* What you have to do
Write out again, exactly, the lines below starting at the one with "active_verified u = true ∧" and ending at the one with "AuthSession.secret_hash s = h".

Stored items

(** The WHERE clause of [resolve], over the join of a session and its user. *)
Definition session_live (d : db) (secret_hash : str) (now : datetime) (s : AuthSession.t) : bool :=
  bool_decide (AuthSession.secret_hash s = secret_hash)
  && bool_decide (AuthSession.revoked_at s = None)
  && (now <? AuthSession.expires_at s)
  && match users d !! AuthSession.user_id s with Some u => active_verified u | None => false end.

(** [hint] is the session id that the cache holds for this secret; a cache that
    fails, or holds nothing or no UUID, gives none. The id is written back to
    the cache at the end, which may fail too. *)
Definition resolve (hint : option uuid) (now : datetime) (secret : option str) : M Actor :=
  match secret with
  | None => raise AuthenticationRequiredError
  | Some secret =>
      check (fullmatch SECRET_PATTERN secret) AuthenticationRequiredError;;
      d ← get;
      let live := session_live d (digest secret) now in
      let hinted := h ← hint; find_row (λ s, live s && bool_decide (AuthSession.id s = h)) (sessions d) in
      let result := match hinted with Some s => Some s | None => find_row live (sessions d) end in
      match (s ← result; u ← users d !! AuthSession.user_id s; Some (s, u)) with
      | None => raise AuthenticationRequiredError
      | Some (s, u) =>
          match role_of (User.role u) with
          | None => raise AuthenticationRequiredError
          | Some role => mret (NewActor (User.id u) (AuthSession.id s) role (AuthSession.authenticated_at s))
          end
      end
  end.

Definition revocable (user_id : uuid) (session_id : option uuid) (s : AuthSession.t) : bool :=
  bool_decide (AuthSession.user_id s = user_id) && bool_decide (AuthSession.revoked_at s = None)
  && match session_id with Some i => bool_decide (AuthSession.id s = i) | None => true end.

(** The result is the hashes of the revoked sessions, whose cache keys are
    deleted after the commit. *)
Definition revoke (now : datetime) (user_id : uuid) (session_id : option uuid) : M (list str) :=
  d ← get;
  let p := revocable user_id session_id in
  let hashes := AuthSession.secret_hash <$> filter (λ s, Is_true (p s)) (rows (sessions d)) in
  modify (λ d, d <| sessions := update_where p (λ s, s <| AuthSession.revoked_at := Some now |>)
                                  (sessions d) |>);;
  mret hashes.
End sessions.

(** ** Permissions *)

Inductive Permission := PROFILE_WRITE | USERS_READ | USERS_MANAGE | AUDIT_READ.

Definition permits (r : Role) (p : Permission) : bool :=
  match r, p with
  | ADMIN_ROLE, _ => true
  | CUSTOMER_ROLE, PROFILE_WRITE => true
  | CUSTOMER_ROLE, _ => false
  end.

Definition authorize (now later : datetime) (actor : Actor) (permission : Permission)
    (recent_seconds : option Z) : M User.t :=
  user ← find_user_by_id (actor_user actor);
  d ← get;
  match user, sessions d !! actor_session actor with
  | Some user, Some session =>
      check (active_verified user && bool_decide (AuthSession.user_id session = User.id user)
             && bool_decide (AuthSession.revoked_at session = None)
             && negb (AuthSession.expires_at session <=? now)) AuthenticationRequiredError;;
      match role_of (User.role user) with
      | None => raise PermissionDeniedError
      | Some role =>
          check (permits role permission) PermissionDeniedError;;
          check (match recent_seconds with
                 | Some n => negb (seconds n <? later - AuthSession.authenticated_at session)
                 | None => true
                 end) ReauthenticationRequiredError;;
          mret user
      end
  | _, _ => raise AuthenticationRequiredError
  end.

(** ** The browser boundary *)

Definition trusted_origin (origin : option str) (settings : AuthSettings) : M unit :=
  check (match origin with Some o => bool_decide (o ∈ allowed_origins settings) | None => false end)
    UntrustedOriginError.

(** [current_actor]: state-changing requests need a trusted origin. *)
Definition current_actor (digest : str → str) (method : str) (origin cookie : option str)
    (settings : AuthSettings) (hint : option uuid) (now : datetime) : M Actor :=
  (if bool_decide (method ∈ lit <$> ["GET"; "HEAD"; "OPTIONS"]) then mret tt
   else trusted_origin origin settings);;
  resolve digest hint now cookie.

(** ** Lemmas *)

Definition hashes_unique (t : table AuthSession.t) : Prop :=
  ∀ k1 k2 s1 s2, t !! k1 = Some s1 → t !! k2 = Some s2 →
    AuthSession.secret_hash s1 = AuthSession.secret_hash s2 → k1 = k2.

Lemma between_z_true lo hi x : between_z lo hi x = true ↔ lo ≤ x ≤ hi.
Proof. unfold between_z. by rewrite andb_true_iff, !Z.leb_le. Qed.

Lemma find_row_Some {R} (p : R → bool) (t : table R) r :
  find_row p t = Some r → (∃ k, t !! k = Some r) ∧ p r = true.
Proof.
  unfold find_row. intros [Hin Hp]%find_some. split; [|done]. apply list_elem_of_In in Hin.
  unfold rows in Hin. apply list_elem_of_fmap in Hin as ([k r'] & -> & Hk%elem_of_map_to_list). eauto.
Qed.

Lemma find_row_None {R} (p : R → bool) (t : table R) :
  find_row p t = None ↔ ∀ k r, t !! k = Some r → p r = false.
Proof.
  unfold find_row. split.
  - intros Hn k r Hk. apply (find_none _ _ Hn). apply list_elem_of_In. unfold rows.
    apply list_elem_of_fmap. exists (k, r). by rewrite elem_of_map_to_list.
  - intros Hp. destruct (find p (rows t)) as [r|] eqn:Hf; [|done].
    destruct (find_row_Some p t r Hf) as [[k Hk] Hr]. rewrite (Hp _ _ Hk) in Hr. done.
Qed.

(** A query that at most one row answers. *)
Lemma find_row_unique {R} `{Keyed R} (p : R → bool) (t : table R) k r :
  table_ok t → t !! k = Some r → p r = true → (∀ k' r', t !! k' = Some r' → p r' = true → k' = k) →
  find_row p t = Some r.
Proof.
  intros Hok Hk Hp Hu. destruct (find_row p t) as [r'|] eqn:Hf.
  - apply find_row_Some in Hf as [[k' Hk'] Hp']. rewrite (Hu _ _ Hk' Hp') in Hk'. congruence.
  - rewrite find_row_None in Hf. rewrite (Hf _ _ Hk) in Hp. done.
Qed.

Lemma revoke_Ok now user session t hashes t' :
  revoke now user session t = (Ok hashes, t') →
  t' = Txn (pending t <| sessions := update_where (revocable user session)
              (λ s, s <| AuthSession.revoked_at := Some now |>) (sessions (pending t)) |>) (durable t).
Proof. unfold revoke. intros H. by M_inv. Qed.

(** What makes a secret stand for an actor. *)
Definition authenticates (digest : str → str) (d : db) (now : datetime) (secret : str) (a : Actor) : Prop :=
  ∃ s u role, fullmatch SECRET_PATTERN secret = true ∧
    sessions d !! AuthSession.id s = Some s ∧ AuthSession.secret_hash s = digest secret ∧
    AuthSession.revoked_at s = None ∧ now < AuthSession.expires_at s ∧
    users d !! AuthSession.user_id s = Some u ∧ active_verified u = true ∧
    role_of (User.role u) = Some role ∧
    a = NewActor (User.id u) (AuthSession.id s) role (AuthSession.authenticated_at s).

Section lemmas.
Context (d : db) (now : datetime).
Context (Hok : table_ok (sessions d)) (Huniq : hashes_unique (sessions d)).

Lemma session_live_true h s :
  session_live d h now s = true ↔
  AuthSession.secret_hash s = h ∧ AuthSession.revoked_at s = None ∧ now < AuthSession.expires_at s ∧
  ∃ u, users d !! AuthSession.user_id s = Some u ∧ active_verified u = true.
Proof using Type.
  unfold session_live. rewrite !andb_true_iff, !bool_decide_eq_true, Z.ltb_lt.
  destruct (users d !! _) as [u|]; naive_solver.
Qed.

(** The hint only narrows a query that one row can answer. *)
Lemma hinted_row hint h :
  let live := session_live d h now in
  match i ← hint; find_row (λ s, live s && bool_decide (AuthSession.id s = i)) (sessions d) with
  | Some s => Some s
  | None => find_row live (sessions d)
  end = find_row live (sessions d).
Proof using Hok Huniq.
  cbn zeta. destruct (_ ≫= _) as [s|] eqn:Hh; [|done]. apply bind_Some in Hh as (i & _ & Hs).
  apply find_row_Some in Hs as [[k Hk] [Hl _]%andb_true_iff].
  symmetry. apply (find_row_unique _ _ k); [done..|]. intros k' s' Hk' Hl'.
  apply (Huniq _ _ _ _ Hk' Hk).
  apply session_live_true in Hl as (-> & _). by apply session_live_true in Hl' as (-> & _).
Qed.

Context (digest : str → str).

Lemma resolve_authenticates dd hint secret a t' :
  resolve digest hint now (Some secret) (Txn d dd) = (Ok a, t') ↔
  t' = Txn d dd ∧ authenticates digest d now secret a.
Proof using Hok Huniq.
  unfold resolve. split.
  - intros H. M_inv. cbn [pending] in *. rewrite hinted_row in H.
    destruct (find_row _ (sessions d)) as [s|] eqn:Hf; [|done]. cbn in H.
    destruct (users d !! AuthSession.user_id s) as [u|] eqn:Hu; [|done]. cbn in H.
    destruct (role_of (User.role u)) as [role|] eqn:Hr; [|done]. injection H as <- <-.
    apply find_row_Some in Hf as [[k Hk] (? & ? & ? & u' & Hu' & ?)%session_live_true].
    split; [done|]. exists s, u, role. rewrite Hu in Hu'. injection Hu' as <-.
    split_and!; try done. by rewrite (Hok _ _ Hk : AuthSession.id s = k).
  - intros (-> & s & u & role & Hm & Hs & Hh & Hr & He & Hu & Ha & Hrole & ->).
    unfold mbind, M_bind, check. rewrite Hm. cbn. rewrite hinted_row.
    rewrite (find_row_unique _ _ (AuthSession.id s) s Hok Hs).
    + cbn. rewrite Hu. cbn. by rewrite Hrole.
    + apply session_live_true. eauto 10.
    + intros k' s' Hk' (Hh' & _)%session_live_true. apply (Huniq _ _ _ _ Hk' Hs). congruence.
Qed.

Lemma resolve_refuses dd hint secret e t' :
  resolve digest hint now secret (Txn d dd) = (Err e, t') →
  e = App AuthenticationRequiredError ∧ t' = Txn d dd.
Proof using Type.
  unfold resolve. destruct secret as [secret|]; [|by intros [= <- <-]].
  unfold mbind, M_bind, check. destruct (fullmatch _ _); [|by intros [= <- <-]]. cbn.
  destruct (match _ with Some s => Some s | None => _ end) as [s|]; [|by intros [= <- <-]]. cbn.
  destruct (users d !! _) as [u|]; [|by intros [= <- <-]]. cbn.
  by destruct (role_of _); intros [= <- <-].
Qed.
End lemmas.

* Answer to this problem
    users d !! AuthSession.user_id s = Some u ∧ active_verified u = true ∧
    role_of (User.role u) = Some role ∧
    a = NewActor (User.id u) (AuthSession.id s) role (AuthSession.authenticated_at s).

Section lemmas.
Context (d : db) (now : datetime).
Context (Hok : table_ok (sessions d)) (Huniq : hashes_unique (sessions d)).

Lemma session_live_true h s :
  session_live d h now s = true ↔
  AuthSession.secret_hash s = h ∧ AuthSession.revoked_at s = None ∧ now < AuthSession.expires_at s ∧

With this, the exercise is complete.